What needs to be done: An exact copy of the lines from the one containing "element_get m r i := bool_get m r i;" through the last line below is required; include both of those lines and no others.

Provided entries:

(* ===== verification/TypedLists.v ===== *)
(** * The traits behind typed lists and pointers (capnp/src/traits.rs and
    [PrimitiveElement] of layout.rs)

    A typed list or pointer wraps a reader or builder of layout.rs.  The traits
    are classes ([PrimitiveElement], [FromPointerReader], [FromPointerBuilder],
    [SetterInput]), over a phantom type that stands for the Cap'n Proto type. *)

From S2P Require Import Prelude Mem ReadLimiter Segments WirePointer Arena Readers.
From S2P Require Import Allocators BuilderArena Builders ListIter.
From coqutil Require Import Word.LittleEndianList.
#[local] Open Scope Z_scope.
#[local] Open Scope rust_scope.

Module TypedLists.

(** [rust_assert] before the rest of a function *)
Definition in_range {S A} (index len : Z) (k : ST S A) : ST S A :=
  lift (rust_assert (index <? len)) ;; k.

(** [Some(f(index))] if the index is in range, [None] otherwise *)
Definition try_range {S A} (index len : Z) (k : ST S A) : ST S (option A) :=
  if index <? len then x ← k; ret (Some x) else ret None.

(** ** Traits *)

(** [layout::PrimitiveElement]: values of type [T] in lists *)
Class PrimitiveElement (T : Type) := {
  element_get : mem -> ListReader -> Z -> outcome T;
  element_get_from_builder : forall A `{Allocator A}, ListBuilder -> Z -> B A T;
  element_set : forall A `{Allocator A}, ListBuilder -> Z -> T -> B A unit;
  element_size : ElementSize
}.

Class FromPointerReader (R : Type) := {
  get_from_pointer : mem -> gmap Z CapTable -> PointerReader -> option Z -> ST ReadLimiter R
}.
Class FromPointerBuilder (Bd : Type) := {
  init_pointer : forall A `{Allocator A}, PointerBuilder -> Z -> B A Bd;
  builder_from_pointer : forall A `{Allocator A}, PointerBuilder -> option default_words -> B A Bd
}.
(** A value of type [V] can be stored where a [Receiver] is expected. *)
Class SetterInput (Receiver V : Type) := {
  set_pointer_builder : forall A `{Allocator A}, PointerBuilder -> V -> bool -> B A unit
}.
Arguments element_get_from_builder {T _} A {_}.
Arguments element_set {T _} A {_}.
Arguments init_pointer {Bd _} A {_}.
Arguments builder_from_pointer {Bd _} A {_}.
Arguments set_pointer_builder Receiver {V _} A {_}.

(** ** Plain values: the instances of [PrimitiveElement] *)

(** [u8], [u16], [u32], [u64]; [f32] and [f64] as their bits *)
Inductive Unsigned (n : Z) := U (value : Z).
(** [i8], [i16], [i32], [i64] *)
Inductive Signed (n : Z) := I (value : Z).
Arguments U {n}. Arguments I {n}.
Definition unsigned {n} (x : Unsigned n) : Z := let 'U v := x in v.
Definition signed {n} (x : Signed n) : Z := let 'I v := x in v.

(** The [n]-byte word [x] as a signed integer *)
Definition as_signed (n x : Z) : Z := if x <? 2 ^ (8 * n - 1) then x else x - 2 ^ (8 * n).

Definition size_of (n : Z) : ElementSize :=
  match n with 1 => Byte | 2 => TwoBytes | 4 => FourBytes | 8 => EightBytes | _ => Void end.

#[global] Instance unsigned_element n : PrimitiveElement (Unsigned n) := {
  element_get m r i := v ← primitive_get m n r i; Ok (U v);
  element_get_from_builder A H b i := v ← primitive_get_from_builder n b i; ret (U v);
  element_set A H b i x := primitive_set n b i (unsigned x);
  element_size := size_of n
}.
#[global] Instance signed_element n : PrimitiveElement (Signed n) := {
  element_get m r i := v ← primitive_get m n r i; Ok (I (as_signed n v));
  element_get_from_builder A H b i := v ← primitive_get_from_builder n b i; ret (I (as_signed n v));
  element_set A H b i x := primitive_set n b i (signed x);
  element_size := size_of n
}.
#[global] Instance bool_element : PrimitiveElement bool := {
  element_get m r i := bool_get m r i;
  element_get_from_builder A H b i := bool_get_from_builder b i;
  element_set A H b i x := bool_set b i x;
  element_size := Bit
}.
#[global] Instance unit_element : PrimitiveElement unit := {
  element_get m r i := Ok tt;
  element_get_from_builder A H b i := ret tt;
  element_set A H b i x := ret tt;
  element_size := Void
}.

End TypedLists.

Answer for this exercise:
  element_get m r i := bool_get m r i;
  element_get_from_builder A H b i := bool_get_from_builder b i;
  element_set A H b i x := bool_set b i x;
  element_size := Bit
}.
#[global] Instance unit_element : PrimitiveElement unit := {
  element_get m r i := Ok tt;
  element_get_from_builder A H b i := ret tt;
  element_set A H b i x := ret tt;
  element_size := Void
}.

End TypedLists.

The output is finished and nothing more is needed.